Beyond these personal reasons for teaching English
381 with this focus (“British Cinema”), I find a number of other,
ultimately more important, reasons for doing so as well and, in
particular here in the United States, in 2007. Allow me to
explain.
To begin, the duration and extent
of British impact
across the world continues to be enormous, and cinema provides not only
one significant vehicle for the exertion of this impact but also a
crucial means to examine the broad range of this impact. To
take
just one key example, today the United States is the world’s leading
imperialist power, yet Britain, the British empire, and British
imperialism represent the principal direct antecedents of this power;
the U.S., and Americans, can–and should–learn a great deal of
considerable value from the history of the British empire, and British
imperialism, including its rise and fall, and, especially, from the
history of the re-creation and re-direction of British society and
culture in the aftermath of its loss of global preeminence following
the end of World War II. I hope that this “American learning from
Britain” can help counter current tendencies toward uncritical pride in
American imperialist hegemony as well as further dangerous tendencies
toward fascism and theocracy at home.
At the same time, although Britain and
America often
seem extremely closely linked, and multiply similar (which is
certainly
in part quite true), I find, even in today’s age of the so-called
“global village,” that many extraordinary,
striking, and indeed
powerful social and cultural differences continue to distinguish
Britain from America (and vice-versa). In short, to
repeat myself
(but I think it deserves this emphasis), Americans can learn a great
deal about the United States, and about American history, society,
politics, and culture by comparison and contrast with that of Britain,
while Britons can learn a great deal about not only the U.S.–its
history, society, politics, and culture–but also about Britain as well
by studying British cultural production in the United States, taking
into account diverse U.S. vantage points on “Cinematic Representations
of Britain, Britishness, and the British.”
4.
Britain has long faced considerable difficulties in
sustaining a vibrant indigenous film production industry, as well a
corresponding, substantial domestic audience for this production.

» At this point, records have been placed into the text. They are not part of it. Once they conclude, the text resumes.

Lemma size_insert_owner (X : gset ReplicaId) (owners : gmap ReplicaId Digest32) r d :
  r ∈ X → conflicting_owner owners r d = false →
  <[r := d]> owners = owners ∨ (size (X ∖ dom (<[r := d]> owners)) < size (X ∖ dom owners))%nat.
Proof.
  unfold conflicting_owner. intros Hr. destruct (owners !! r) as [o|] eqn:Ho; intros H; to_prop; subst.
  - left. by apply insert_id.
  - right. by apply size_insert_missing.
Qed.

Lemma weight_claim m r s t :
  r ∈ mg_expected_voters m →
  conflicting_owner (mg_source_owners m) r s = false →
  conflicting_owner (mg_target_owners m) r t = false →
  let m' := with_owners m (<[r := s]> (mg_source_owners m)) (<[r := t]> (mg_target_owners m)) in
  m' = m ∨ weight m' < weight m.
Proof.
  intros Hr Hs Ht m'.
  destruct (size_insert_owner _ _ r s Hr Hs) as [Hs'|Hs'], (size_insert_owner _ _ r t Hr Ht) as [Ht'|Ht'].
  { left. subst m'. rewrite Hs', Ht'. by destruct m. }
  all: right; apply weight_missing; try done; unfold missing; cbn; rewrite ?Hs', ?Ht'; lia.
Qed.

Lemma migration_move_weight m m' :
  migration_ok m → migration_move m m' → m' = m ∨ weight m' < weight m.
Proof.
  intros Hok Hm. pose proof (ok_before m Hok) as Hbe. unfold cut_over in Hbe.
  destruct Hm as [r s t Hs Hr Hso Hto|i Hs|i Hs|x Hs Hv Hn|i j d Hs Hp|j d Hs Hb|e t Hs|Hs|e t Hs Hb Hb'
                 |r d i digest Hs Hp Ho Hn Hr|Hs Hp Hc].
  - by apply weight_claim.
  - right. apply weight_phase; [done|]. rewrite Hs. cbn. lia.
  - right. apply weight_phase; [done|]. rewrite Hs. cbn. lia.
  - right. apply weight_receipt; [by apply validate_receipt_voter|done].
  - right. apply weight_phase; [done|]. rewrite Hs. cbn. lia.
  - right. rewrite Hs in Hbe. specialize (Hbe eq_refl). apply weight_phase; [done|]. rewrite Hs. cbn. lia.
  - right. apply weight_phase; [done|]. rewrite Hs. cbn. lia.
  - right. apply weight_phase; [done|]. cbn. destruct (mg_state m); cbn; try done; lia.
  - right. apply weight_phase; [done|]. rewrite Hs. cbn. lia.
  - right. cbv zeta. destruct (forallb _ _); [|by apply weight_receipt].
    destruct Hs as [Hs|Hs]; [|destruct (ok_completed m Hok r Hs Hr); congruence].
    unfold in_grace in Hs. apply weight_phase; [done|]. cbn. destruct (mg_state m); cbn; try done; lia.
  - right. unfold in_grace in Hs. apply weight_phase; [done|]. cbn. destruct (mg_state m); cbn; try done; lia.
Qed.

Lemma weight_nonneg m : migration_ok m → 0 ≤ weight m.
Proof.
  intros Hok. pose proof (ok_epoch m Hok). unfold weight, missing_bound.
  assert (0 ≤ phase_rank (mg_state m)) by (by destruct (mg_state m)). nia.
Qed.

(** ** Properties *)

(** C18. The data moves before the authority does, and is kept until it has moved back. In every
    reachable record: before the cutover, and after an abort, exactly the source epoch and generation
    are accepted; once another pair is accepted the source pair is refused and every expected voter
    holds a valid forward receipt with one common index and digest; a cleanup receipt is only held for
    the owner that the voter's source namespace was claimed with, and only after every voter holds a
    valid reverse receipt with one common index and digest; a completed migration holds one for every
    voter. *)
Theorem migration_safety m :
  migration_reachable m →
  let held k i d := ∀ v, v ∈ mg_expected_voters m → ∃ x,
    mg_receipts m !! (k, v) = Some x ∧ validate_receipt m x = Ok tt ∧
    rc_applied_index x = i ∧ rc_logical_digest x = d in
  (cut_over m = false →
     ∀ e g, accepts m e g = true ↔ e = mg_source_epoch m ∧ g = mg_source_generation m) ∧
  (∀ e g, accepts m e g = true → (e, g) ≠ (mg_source_epoch m, mg_source_generation m) →
     accepts m (mg_source_epoch m) (mg_source_generation m) = false ∧
     ∃ i d, held ForwardMirrored i d) ∧
  (∀ r x, mg_receipts m !! (Cleanup, r) = Some x →
     rc_owner_identity x = mg_source_owners m !! r ∧ is_Some (mg_source_owners m !! r) ∧
     held ReverseMirrored (rc_applied_index x) (rc_logical_digest x)) ∧
  (mg_state m = MsCompleted →
     ∀ v, v ∈ mg_expected_voters m → is_Some (mg_receipts m !! (Cleanup, v))).
Proof.
  intros Hok%migration_reachable_ok held. pose proof (ok_lockstep m Hok).
  assert (∀ k i d, proved m k i d → held k i d) as Hheld.
  { intros k i d Hp v Hv. destruct (Hp v Hv) as (x & Hx & ? & ?). exists x.
    by destruct (ok_receipts m Hok k v x Hx) as (_ & _ & ?). }
  unfold accepts. split; [|split; [|split]].
  - intros Hb%(ok_before m Hok) e g. rewrite andb_true_iff, !Z.eqb_eq. lia.
  - intros e g Ha Hne. to_prop. destruct (cut_over m) eqn:Hc.
    + destruct (ok_after m Hok Hc) as (? & j & d & ?). split; [|by eauto].
      apply andb_false_iff. left. apply Z.eqb_neq. lia.
    + apply (ok_before m Hok) in Hc. destruct Hne. f_equal; lia.
  - intros r x Hx. destruct (ok_cleanup m Hok r x Hx) as (Ho & Hs & Hp).
    split; [done|]. rewrite <-Ho. split; [done|by apply Hheld].
  - intros Hs v Hv. by apply (ok_completed m Hok).
Qed.

(** Epochs fence generations. Along every run the accepted epoch never falls, receipts and claimed
    owners are never dropped or replaced, one epoch never names two generations, and a completed or
    aborted migration does not change any more. *)
Theorem migration_fencing m m' e g g' :
  migration_reachable m → rtc migration_step m m' →
  mg_active_epoch m ≤ mg_active_epoch m' ∧
  mg_receipts m ⊆ mg_receipts m' ∧ mg_source_owners m ⊆ mg_source_owners m' ∧
  mg_target_owners m ⊆ mg_target_owners m' ∧
  (accepts m e g = true → accepts m' e g' = true → g = g') ∧
  (finished m = true → m' = m).
Proof.
  intros Hok%migration_reachable_ok Hr.
  destruct (migration_steps_extend m m' Hok Hr) as [(Hse & Hsg & _ & ? & ? & ? & ?) Hok'].
  repeat (split; [done|]). split.
  - pose proof (ok_lockstep m Hok). pose proof (ok_lockstep m' Hok'). unfold accepts.
    rewrite !andb_true_iff, !Z.eqb_eq. lia.
  - intros Hf. clear -Hok Hf Hr. induction Hr as [|m1 m2 m3 Hs _ IH]; [done|].
    apply migration_step_cases in Hs as [->|[Hm _]]; [by apply IH| |done].
    destruct (finished_final m1 m2 Hok Hf Hm).
Qed.

(** C19. Migrations do not run forever. From every reachable record, each sequence of operations that
    change the record is finite, whatever operations are called in whatever order, although rollbacks
    can return an activated migration to its activation. *)
Theorem migration_terminates m :
  migration_reachable m → Acc (λ m2 m1, migration_step m1 m2 ∧ m2 ≠ m1) m.
Proof.
  intros Hok%migration_reachable_ok.
  remember (Z.to_nat (weight m)) as w eqn:Hw. revert m Hok Hw.
  induction (Nat.lt_wf_0 w) as [w _ IH]. intros m Hok ->. constructor. intros m' [Hs Hne].
  apply migration_step_cases in Hs as [->|[Hm Hok']]; [done| |done].
  pose proof (weight_nonneg m' Hok').
  destruct (migration_move_weight m m' Hok Hm); [done|]. apply (IH (Z.to_nat (weight m'))); [lia|done..].
Qed.

(** C39. Cleanup after a rollback deletes what the rollback reactivated. From any reachable record in
    its grace period whose voters have all mirrored back, a rollback names the retained source
    namespace to activate again; once that activation is published, cleanup still accepts the owner
    of the same namespace and answers the action that deletes it. *)
Theorem cleanup_after_rollback m r d t i digest :
  migration_reachable m → in_grace m = true →
  mg_active_epoch m + 1 < 2 ^ 64 → mg_active_generation m + 1 < 2 ^ 64 → t ≠ 0 →
  head (entries (mg_source_owners m)) = Some (r, d) → r ∈ mg_expected_voters m →
  proved m ReverseMirrored i digest → mg_receipts m !! (Cleanup, r) = None →
  ∃ rolled published m1 m2,
    rollback m (mg_active_epoch m + 1) (mg_active_generation m + 1) = (Ok rolled, m1) ∧
    ma_kind rolled = MkRollback ∧ ma_retained_owner_identity rolled = Some d ∧
    publish_activation m1 t = (Ok published, m2) ∧
    ∃ cleaned, (migration_cleanup m2 r d true).1 = Ok cleaned ∧
      ma_kind cleaned = MkCleanup ∧ ma_replica_id cleaned = Some r ∧ ma_owner_identity cleaned = Some d.
Proof.
  intros Hok%migration_reachable_ok Hg He Hgen Ht Hd Hr Hp Hn.
  set (m1 := with_activation m (MsActivating (mg_active_epoch m + 1)) (mg_active_epoch m + 1)
               (mg_active_generation m + 1)).
  set (m2 := with_migration_state m1 (MsGrace (mg_active_epoch m + 1) t)).
  eexists _, _, m1, m2. split.
  { unfold rollback, successor. rewrite Hg, (proj2 (Z.ltb_lt _ _) He), (proj2 (Z.ltb_lt _ _) Hgen), !Z.eqb_refl.
    rewrite andb_false_r. reflexivity. }
  split; [done|]. split.
  { cbn. unfold values. destruct (entries (mg_source_owners m)) as [|[??] ?]; [done|]. by simplify_eq/=. }
  split.
  { unfold publish_activation. rewrite (proj2 (Z.eqb_neq _ _) Ht). reflexivity. }
  assert (mg_source_owners m2 !! r = Some d) as Hown.
  { cbn. apply elem_of_entries. destruct (entries (mg_source_owners m)) as [|[??] ?]; [done|].
    injection Hd as -> ->. left. }
  assert (validate_receipt m2 (cleanup_receipt m2 r i digest d) = Ok tt) as Hv.
  { unfold validate_receipt, require_catalog. cbn. by rewrite !Z.eqb_refl, !bool_decide_eq_true_2 by done. }
  unfold migration_cleanup. rewrite (bool_decide_eq_true_2 _ Hown).
  rewrite (proved_equal_voter_proof m2 ReverseMirrored i digest (ok_voters m Hok) Hp).
  unfold insert_receipt. rewrite Hv. cbn [rc_kind rc_replica_id cleanup_receipt].
  change (mg_receipts m2) with (mg_receipts m). rewrite Hn. cbn [in_grace]. by eexists.
Qed.

(** ** A migration of two voters *)

Definition run_ops (ops : list MigrationOp) (m : MigrationRecord) : MigrationRecord :=
  fold_left (λ m op, run_op op m) ops m.

Lemma run_ops_steps ops m : Forall op_typed ops → rtc migration_step m (run_ops ops m).
Proof.
  intros Ht. revert m. induction Ht as [|op ops Hop _ IH]; intros m; [done|].
  eapply rtc_l; [by exists op|]. apply IH.
Qed.

Definition example_digest (n : Z) : Digest32 := replicate 32 n.
Definition example_target_class : BackendClass := Eval vm_compute in
  match BackendClass_new checksum32 PostgreSql 1 1 ["point"] with
  | Ok class => class
  | Err _ => mkBackendClass PostgreSql 0 0 DurableCommit (mkCapabilityManifest [] []) []
  end.

(** Migration 1 of shard 1 from generation 4 under epoch 7, with the voters 1 and 2. *)
Definition example_migration : MigrationRecord := Eval vm_compute in
  match MigrationRecord_new 1 1 1 3 7 4 5 example_target_class [1; 2] with
  | Ok m => m
  | Err _ => mkMigration 0 0 0 0 0 0 None 0 example_target_class ∅ ∅ ∅ ∅ MsAborted 0 0
  end.

Definition example_receipt (kind : MigrationReceiptKind) (replica index : Z) : MigrationReceipt :=
  mkReceipt kind 1 replica 3 4 5 (bc_digest example_target_class) index (example_digest 8) None false.

Definition example_ops : list MigrationOp :=
  [OpClaim 1 (example_digest 1) (example_digest 2) None;
   OpClaim 2 (example_digest 3) (example_digest 4) (Some (example_digest 4));
   OpBackfill 10; OpMirror; OpReceipt (example_receipt ForwardMirrored 1 12);
   OpReceipt (example_receipt ForwardMirrored 2 12); OpPrepare; OpActivate 8; OpPublish 99;
   OpReverse (example_receipt ReverseMirrored 1 20); OpReverse (example_receipt ReverseMirrored 2 20)].
Definition example_grace : MigrationRecord := Eval vm_compute in run_ops example_ops example_migration.
Definition example_completed : MigrationRecord := Eval vm_compute in
  run_ops [OpCleanup 1 (example_digest 1) true; OpCleanup 2 (example_digest 3) true] example_grace.

Lemma example_migration_start : migration_start example_migration.
Proof.
  exists 1, 1, 1, 3, 7, 4, None, 5, example_target_class, [1; 2].
  split; [by vm_compute|]. split; [by vm_compute|]. vm_compute. reflexivity.
Qed.

Lemma example_grace_reachable : migration_reachable example_grace.
Proof.
  exists example_migration. split; [apply example_migration_start|].
  replace example_grace with (run_ops example_ops example_migration) by (vm_compute; reflexivity).
  apply run_ops_steps. repeat constructor; vm_compute; done.
Qed.

Lemma example_completed_steps : rtc migration_step example_grace example_completed.
Proof.
  replace example_completed with (run_ops [OpCleanup 1 (example_digest 1) true;
    OpCleanup 2 (example_digest 3) true] example_grace) by (vm_compute; reflexivity).
  apply run_ops_steps. repeat constructor.
Qed.

Lemma example_completed_reachable : migration_reachable example_completed.
Proof.
  destruct example_grace_reachable as (m0 & Hs & Hr). exists m0. split; [done|].
  etrans; [done|apply example_completed_steps].
Qed.

Lemma migration_safety_witness :
  mg_state example_completed = MsCompleted ∧ 2 ∈ mg_expected_voters example_completed ∧
  is_Some (mg_receipts example_completed !! (Cleanup, 2)).
Proof.
  split; [reflexivity|]. split; [vm_compute; reflexivity|].
  refine (proj2 (proj2 (proj2 (migration_safety example_completed example_completed_reachable))) _ 2 _);
    vm_compute; reflexivity.
Defined.

Lemma migration_fencing_witness :
  accepts example_grace 8 5 = true ∧ accepts example_completed 8 5 = true ∧
  ∀ g, accepts example_completed 8 g = true → 5 = g.
Proof.
  split; [reflexivity|]. split; [reflexivity|]. intros g.
  refine (proj1 (proj2 (proj2 (proj2 (proj2 (migration_fencing example_grace example_completed 8 5 g
    example_grace_reachable example_completed_steps))))) _). reflexivity.
Defined.

Lemma migration_terminates_witness :
  Acc (λ m2 m1, migration_step m1 m2 ∧ m2 ≠ m1) example_grace.
Proof. exact (migration_terminates example_grace example_grace_reachable). Defined.

Lemma cleanup_after_rollback_witness :
  ∃ rolled published m1 m2,
    rollback example_grace 9 6 = (Ok rolled, m1) ∧
    ma_kind rolled = MkRollback ∧ ma_retained_owner_identity rolled = Some (example_digest 1) ∧
    publish_activation m1 120 = (Ok published, m2) ∧
    ∃ cleaned, (migration_cleanup m2 1 (example_digest 1) true).1 = Ok cleaned ∧
      ma_kind cleaned = MkCleanup ∧ ma_replica_id cleaned = Some 1 ∧
      ma_owner_identity cleaned = Some (example_digest 1).
Proof.
  apply (cleanup_after_rollback example_grace 1 (example_digest 1) 120 20 (example_digest 8));
    [apply example_grace_reachable|vm_compute; reflexivity..|done|vm_compute; reflexivity
    |vm_compute; reflexivity| |vm_compute; reflexivity].
  intros v Hv. assert (v = 1 ∨ v = 2) as [->| ->].
  { apply (elem_of_elements (C := gset Z)) in Hv. vm_compute in Hv. set_solver. }
  - exists (example_receipt ReverseMirrored 1 20). vm_compute. auto.
  - exists (example_receipt ReverseMirrored 2 20). vm_compute. auto.
Defined.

The economic power of American, especially Hollywood, film has often
proven overwhelming, while, at the same time, many film scholars have
often tended to denigrate the aesthetic quality of British cinema
versus that of continental European–along with Central as well as East
Asian–cinemas. In fact, British criticism of British cinema, both
popular and scholarly, often appears not only highly self-conscious and
self-critical but also excessively defensive and pessimistic.
(Personally, I tend to strongly disagree with these negative judgments:
I think British
Cinema is at present perhaps the most underrated in
terms of quality of production of any cinema in the world.)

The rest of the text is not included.